YVES BOLDUC:
"Voilà, mon cher Richard, une excellente mise en situation pour votre petit jeu de la morale. Doit-on retirer les prix décernés à des artistes qui, par la suite, se retrouvent en prison? Bien sûr, on dit des artistes mais ce pourrait être n'importe qui qui se voit décerner un honneur sur la place publique, non?
Doit-on lier un honneur public à l'intégrité de celui qui le reçoit? Ou ne doit-on percevoir dans ces prix que la récompense légitime pour un ouvrage, un geste, une carrière jugés exceptionnels? Intéressant comme problème.
Comment l'aborder? À mon sens, il faut d'abord s'en remettre à l'intention derrière le prix. Par exemple, si, en tant qu'illustre machin truc je décerne une récompense publique à quelqu'un qui a accompli un acte de bravour, ce que je veux faire c'est souligner un geste en valorisant les qualités de courage et de compassion qu'il exige.
L'individu peut être n'importe quel jo-blo c'est pas grave, ce qu'on souligne, c'est l'acte et les valeurs qui y sont accolées. Un ivrogne sauve la vie d'un enfant, c'est pas grave si le mec est alcolo. Il a fait le bon geste, on lui donne sa médaille, fin des émissions.

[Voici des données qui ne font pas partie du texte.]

(** * docShadow: the structure extractor and the snapshot orchestrator

    A shallow embedding of [docshadow/generator.py] and [docshadow/utils.py].

    - Python values that end up in the JSON artefacts are the type [value];
      a [dict] is an association list in insertion order, which is the order
      [json.dump] writes.
    - The syntax tree of the [ast] module is the type [node]; an
      [isinstance] test is a match on the constructor.
    - Exceptions are explicit: a computation returns [Ok] or [Raise].
    - The file system, the clock and the git repository are an explicit
      environment [Env]; the console and the files written are a [State]
      that the orchestrator threads through its calls.
    - The extractor's methods are functions that give what the method
      returns. The exceptions with which the Python runtime can stop them
      (the recursion limit, the digit limit of [repr] on integers) are part
      of the environment, [runtime_error], and take effect inside the [try]
      of [extract_from_file]. *)

From Stdlib Require Import List String Ascii ZArith Lia Bool Arith Permutation DecimalString.
Import ListNotations.
Local Open Scope string_scope.
Local Open Scope list_scope.
Local Open Scope Z_scope.

Set Implicit Arguments.
Set Warnings "-register-all".

(** ** Python values *)

Inductive value : Type :=
| VNone
| VBool (b : bool)
| VInt (z : Z)
| VStr (s : string)
| VList (items : list value)
| VDict (entries : list (string * value)).

Definition dict := list (string * value).

(** [d[k]] as a lookup, [None] for a missing key. *)
Fixpoint dict_get (k : string) (d : dict) : option value :=
  match d with
  | [] => None
  | (k', v) :: rest => if String.eqb k k' then Some v else dict_get k rest
  end.

(** [k in d] *)
Definition dict_has (k : string) (d : dict) : bool :=
  match dict_get k d with Some _ => true | None => false end.

(** [d[k] = v]: an existing key keeps its position, a new key goes last. *)
Fixpoint dict_set (k : string) (v : value) (d : dict) : dict :=
  match d with
  | [] => [(k, v)]
  | (k', v') :: rest =>
      if String.eqb k k' then (k', v) :: rest else (k', v') :: dict_set k v rest
  end.

Definition dict_keys (d : dict) : list string := map fst d.

(** The dict without one key (used to compare records up to a field). *)
Definition dict_remove (k : string) (d : dict) : dict :=
  filter (fun kv => negb (String.eqb k (fst kv))) d.

Definition entries_of (v : value) : dict :=
  match v with VDict d => d | _ => [] end.

Definition field (k : string) (v : value) : option value := dict_get k (entries_of v).

Definition keys_of (v : value) : list string := dict_keys (entries_of v).

Definition opt_str (o : option string) : value :=
  match o with Some s => VStr s | None => VNone end.

(** ** Exceptions *)

Inductive exn_class : Type :=
| OSError | UnicodeDecodeError | SyntaxError | ValueError | IndexError
| TypeError | AttributeError | RecursionError | MemoryError
| KeyError | BadName | InvalidGitRepositoryError | NoSuchPathError | GitCommandError.

Record exn : Type := mk_exn { exn_kind : exn_class; exn_msg : string }.

Inductive result (A : Type) : Type :=
| Ok (a : A)
| Raise (e : exn).
Arguments Ok {A} a.
Arguments Raise {A} e.

Definition bind {A B} (m : result A) (k : A -> result B) : result B :=
  match m with Ok a => k a | Raise e => Raise e end.

Notation "x <- m ;; k" := (bind m (fun x => k))
  (at level 61, m at next level, right associativity).

(** A [for] loop whose body may raise and that carries the loop's variables
    in [s]. *)
Fixpoint for_each {X S} (l : list X) (s : S) (body : S -> X -> result S) : result S :=
  match l with
  | [] => Ok s
  | x :: rest => s' <- body s x ;; for_each rest s' body
  end.

(** ** The syntax tree of the [ast] module *)

Inductive constant : Type :=
| CNone
| CBool (b : bool)
| CInt (z : Z)
| CStr (s : string)
| CBytes (s : string)
| CFloat (literal : string)
| CComplex (literal : string)
| CEllipsis.

Record alias : Type := mk_alias { alias_name : string; asname : option string }.

(** [ast.arg] and [ast.arguments], over the type of expression nodes. *)
Record arg_ (N : Type) : Type := mk_arg { arg : string; annotation : option N }.

Record arguments_ (N : Type) : Type := mk_arguments {
  posonlyargs : list (arg_ N);
  args : list (arg_ N);
  vararg : option (arg_ N);
  kwonlyargs : list (arg_ N);
  kw_defaults : list (option N);
  kwarg : option (arg_ N);
  defaults : list N
}.

(** The node kinds the program tests for, each with the fields of the [ast]
    class, in the order of its [_fields]. [Other] is every other node kind
    (statements such as [If] or [Try], handlers, expressions such as [Call]):
    its child nodes in field order. [Arguments], [Arg] and [Alias] are the
    [arguments], [arg] and [alias] objects seen as nodes of the tree.
    Left out: positions other than the [lineno] the program reads, type
    comments, and the expression context [ctx] ([Load], [Store], [Del]) of
    names, attributes, lists and tuples, a leaf node that no test of the
    program selects. *)
Inductive node : Type :=
| Module (body : list node)
| FunctionDef (name : string) (a : arguments_ node) (body : list node)
    (decorator_list : list node) (returns : option node) (lineno : Z)
| AsyncFunctionDef (name : string) (a : arguments_ node) (body : list node)
    (decorator_list : list node) (returns : option node) (lineno : Z)
| ClassDef (name : string) (bases : list node) (keywords : list node)
    (body : list node) (decorator_list : list node) (lineno : Z)
| Import (names : list alias) (lineno : Z)
| ImportFrom (module : option string) (names : list alias) (level : Z) (lineno : Z)
| Assign (targets : list node) (val : node) (lineno : Z)
| Expr (val : node)
| Name (id : string)
| Attribute (val : node) (attr : string)
| Constant (c : constant)
| List_ (elts : list node)
| Dict_ (keys : list (option node)) (values : list node)
| Tuple (elts : list node)
| Arguments (a : arguments_ node)
| Arg (a : arg_ node)
| Alias (a : alias)
| Other (kind : string) (children : list node).

Definition arguments : Type := arguments_ node.

(** The nodes of a list field: [None] items are skipped. *)
Definition some_nodes {A} (l : list (option A)) : list A :=
  flat_map (fun o => match o with Some x => [x] | None => [] end) l.

Definition opt_node {A} (o : option A) : list A :=
  match o with Some x => [x] | None => [] end.

(** [ast.iter_child_nodes]: the nodes of each field, in field order. *)
Definition iter_child_nodes (n : node) : list node :=
  match n with
  | Module body => body
  | FunctionDef _ a body decs ret _
  | AsyncFunctionDef _ a body decs ret _ =>
      Arguments a :: body ++ decs ++ opt_node ret
  | ClassDef _ bases kws body decs _ => bases ++ kws ++ body ++ decs
  | Import names _ => map Alias names
  | ImportFrom _ names _ _ => map Alias names
  | Assign targets v _ => targets ++ [v]
  | Expr v => [v]
  | Name _ => []
  | Attribute v _ => [v]
  | Constant _ => []
  | List_ elts => elts
  | Dict_ ks vs => some_nodes ks ++ vs
  | Tuple elts => elts
  | Arguments a =>
      map (@Arg) (posonlyargs a) ++ map (@Arg) (args a)
        ++ map (@Arg) (opt_node (vararg a)) ++ map (@Arg) (kwonlyargs a)
        ++ some_nodes (kw_defaults a) ++ map (@Arg) (opt_node (kwarg a))
        ++ defaults a
  | Arg a => opt_node (annotation a)
  | Alias _ => []
  | Other _ children => children
  end.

Mais dans le cas de Guy Cloutier c'est différent. Ce qu'on lui a donné c'est un prix hommage, reconnaissant l'ensemble de son oeuvre (!?!). Là on est dans un tout autre registre.
Le bonhomme a fait une carrière d'escroc et de pédophile. Tout ça, le public l'ignorait. Mais la façade était rutilante. Quelle belle réussite d'un p'tit gars de cheu-nous. Brillante carrière, ouais! Ce type a triché et pas à-peu-près pour arriver là où il a été. Il a atteint le sommet en pilant sur le dos des autres.
Là où il est maintenant c'est la vraie résultante de ce qu'il a fait. Son véritable prix (très mérité), c'est la rangée de barreaux qu'il a devant le nez tous les matins.
Alors est-ce qu'on doit lui retirer le Félix-Hommage? Bien entendu! Les autres, je sais pas, mais celui-là? Bordel qu'on lui fasse avaler et chier jusqu'à ce qu'il disparaisse. Voilà ce que j'en pense!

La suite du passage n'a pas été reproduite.